Article

Targeted Treatment May Prevent Transplant Rejection

Organ rejection is caused by donor dendritic cells being rapidly replaced by the recipient’s cells.

Targeting certain donor cells was associated with a lower risk of organ rejection in mice that had kidney and heart transplants in a recent study.

This new discovery could provide a way to prevent or treat organ transplant rejection in humans. There are currently more than 100,000 people waiting for an organ transplant, and current practices may not ensure a donor organ is accepted by the recipient’s immune system.

“The success of organ transplantation has reached a plateau over the past 10 or 20 years, with a significant proportion of patients still losing their grafts to rejection despite immunosuppressive treatment,” said co-author of the study Fadi Lakkis, MD. “New methods to tackle rejection are needed, and this discovery is another step toward finding a solution.”
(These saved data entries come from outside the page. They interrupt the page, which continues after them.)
(** The number in front of a unit, both in trimmed [s]; [what] names the kind
    of quantity in the messages. *)
Definition number_and_unit (what : string) (s : list Z) : res (Z * list Z) :=
  let '(num, unit) := split_digits s in
  _ ← reject_if (bool_decide (unit = [])) [what; " "; debug (of_chars s); " is missing a unit"];
  n ← match parse_u64 num with
      | Some n => Ok n
      | None => invalid ["invalid "; what; " "; debug (of_chars s)]
      end;
  Ok (n, unit).

(** The scale of a unit, by the first that matches. *)
Fixpoint unit_scale (units : list (string * Z)) (unit : list Z) : option Z :=
  match units with
  | (u, scale) :: units =>
      if bool_decide (unit = bytes_of_string u) then Some scale else unit_scale units unit
  | [] => None
  end.
Definition duration_units : list (string * Z) :=
  [("ns", 1); ("us", 1000); ("ms", 1000000); ("s", 1000000000);
   ("m", 60 * 1000000000); ("h", 3600 * 1000000000)].
Definition memory_units : list (string * Z) :=
  [("B", 1); ("KiB", 1024); ("MiB", 1024 * 1024); ("GiB", 1024 * 1024 * 1024)].

Definition parse_duration (s : string) : res Z :=
  let s := trim (str_chars s) in
  '(n, unit) ← number_and_unit "duration" s;
  scale ← match unit_scale duration_units unit with
          | Some scale => Ok scale
          | None => invalid ["unknown duration unit "; debug (of_chars unit); " in "; debug (of_chars s)]
          end;
  Ok (n *ʷ scale).

Definition parse_memory (s : string) : res Z :=
  let s := trim (str_chars s) in
  '(n, unit) ← number_and_unit "memory size" s;
  scale ← match unit_scale memory_units unit with
          | Some scale => Ok scale
          | None => invalid ["unknown memory unit "; debug (of_chars unit); " in "; debug (of_chars s);
                             " (use B, KiB, MiB, GiB)"]
          end;
  Ok (n *ʷ scale).

Definition name_char (c : Z) : bool :=
  in_range 48 57 c || in_range 65 90 c || in_range 97 122 c || (c =? 95) || (c =? 45).

Definition check_name (name : string) : res unit :=
  let len := zlen (bytes_of_string name) in
  _ ← reject_if (bool_decide (trim (str_chars name) = [])) ["query name is empty"];
  _ ← reject_if (MAX_QUERY_NAME_BYTES <? len)
        ["query name is "; decimal_string len; " bytes; maximum is "; decimal_string MAX_QUERY_NAME_BYTES];
  reject_if (negb (forallb name_char (str_chars name)))
    ["query name "; debug name; " must be alphanumeric with '_' or '-'"].
Lemma advance_spec q A target :
  represents q A → u64_ok target → target mod sl = 0 →
  if rg <? zlen (sp_out A) + spec_closed sl rg A target
  then advance_to_bucket target q = (pending_full, q)
  else ∃ q', advance_to_bucket target q = (Ok tt, q') ∧ represents q' (spec_advance sl rg target A).
Proof using LW Hp Hr.
  intros HA Ht Hal. pose proof sl_range. pose proof rg_range.
  pose proof (can_advance_eq q A target HA Ht) as Hcan. pose proof HA as [Hm Hg _ _ _].
  unfold advance_to_bucket.
  destruct (Z.ltb_spec rg (zlen (sp_out A) + spec_closed sl rg A target)) as [Hfull|Hroom].
  { rewrite stm_bind_eq. cbn [asks]. by rewrite Hcan. }
  stm_simpl. rewrite Hcan. stm_simpl. rewrite <- (rep_out_length _ _ HA) in Hroom.
  unfold spec_advance, spec_closed in *. destruct (sp_ring A) as [[front back0]|] eqn:E.
  2:{ destruct Hg as [Hb Hlog]. unfold back. rewrite Hb. cbn [last fmap option_fmap option_map].
      rewrite push_bucket_eq by done. eexists. split; [done|]. rewrite Hb. cbn [app].
      apply represents_ring; [done|]. rewrite Hlog. split; try done.
      - exists 0%nat. split_and!; [lia|lia|done].
      - split; [apply Ht|done].
      - split; constructor.
      - constructor; [apply good_new|constructor]. }
  rewrite (ring_back _ _ _ _ Hg). stm_simpl. pose proof (back_aligned _ _ _ _ Hg) as Hba.
  replace (ring q) with rg by (unfold ring; by rewrite (md_plan _ Hm)).
  replace (slide q) with sl by (unfold slide; by rewrite (md_plan _ Hm)).
  destruct (Z.leb_spec target back0) as [Hle|Hgt].
  { rewrite (proj2 (Z.ltb_ge back0 target)) by lia. cbn [andb]. stm_simpl.
    change (Z.to_nat 0) with 0%nat. cbn [advance_loop].
    stm_simpl. rewrite (ring_back _ _ _ _ Hg). ostep. stm_simpl.
    rewrite (proj2 (Z.ltb_ge back0 target)) by lia. by exists q. }
  rewrite (proj2 (Z.ltb_lt back0 target)) by lia. pose proof (rr_back _ _ _ _ Hg) as Hb0.
  rewrite wsub64_small by word_lia. unfold div_u64. rewrite (proj2 (Z.eqb_neq sl 0)) by lia. stm_simpl.
  pose proof (slides_between back0 target Hba Hal) as Hk. set (k := (target - back0) / sl) in *.
  assert (0 < k) by nia. cbn [andb]. destruct (Z.ltb_spec rg k) as [Hgap|Hsmall].
  - rewrite Z.min_r in * by lia. assert (sl * rg < sl * k) by nia.
    destruct (advance_loop_spec (Z.to_nat rg) q A front back0 HA E) as (q1 & Hq1 & _ & HA1 & _);
      rewrite ?Z2Nat.id by lia; [lia|word_lia|]. rewrite Z2Nat.id in HA1 by lia.
    stm_simpl. rewrite Hq1. rewrite ring_rebuild_spec; [|apply HA1|done|done|].
    2:{ transitivity k; [lia|]. apply Z.div_le_mono; [lia|]. destruct Hb0. lia. }
    eexists. split; [done|]. pose proof (ring_rep_bound _ _ _ _ Hg).
    rewrite (Z.max_r front) by lia. apply (represents_ring q1 (spec_slides A front back0 rg)); [done|].
    destruct (rr_log _ _ _ _ Hg) as [Hl1 Hl2].
    apply fresh_ring; try done; [destruct Hb0; lia|].
    eapply Forall_impl; [exact Hl2|]. cbn. lia.
  - rewrite Z.min_l in * by lia.
    destruct (advance_loop_spec (Z.to_nat k) q A front back0 HA E) as (q1 & _ & Hq1 & HA1 & _);
      rewrite ?Z2Nat.id by lia; [lia|word_lia|]. rewrite Z2Nat.id in Hq1, HA1 by lia.
    rewrite <- Hk in Hq1. exists q1. split; [done|]. unfold spec_slides in HA1.
    rewrite <- Hk in HA1. done.
Qed.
Successful engraftment currently relies on preventing an immune response from T cells in the lymph nodes and spleen, or in the graft through antirejection drugs, according to a study published by Nature Communications. Transplants are quickly rejected by the body without immunosuppressive treatment, but if T cell activation occurs, stopping rejection becomes difficult, despite preventive treatment.

T cell activation requires help from dendritic cells that present donor-derived antigens to T cells and causes an immune response. Investigators discovered dendritic cells are an important factor that drives rejection of transplanted organs.

In the mice models, dendritic cells from the donor’s heart or kidney grafts were quickly replaced by the recipient’s cells, causing T cell activation in the graft and increasing rejection risk.

“We demonstrated that dendritic cells not only exert a key role as antigen-presenting cells in graft-draining lymphoid organs, but also play a critical function within the transplanted organs,” said co-author of the study Adrian E. Morelli, MD, PhD. “Our study indicates that eliminating transplant-infiltrating dendritic cells reduces proliferation and survival of T cells within the graft with the consequent prolongation of transplant survival.”

A next step for investigators would be to develop a novel method to target dendritic cells within transplanted organs that could prevent rejection, the study concluded.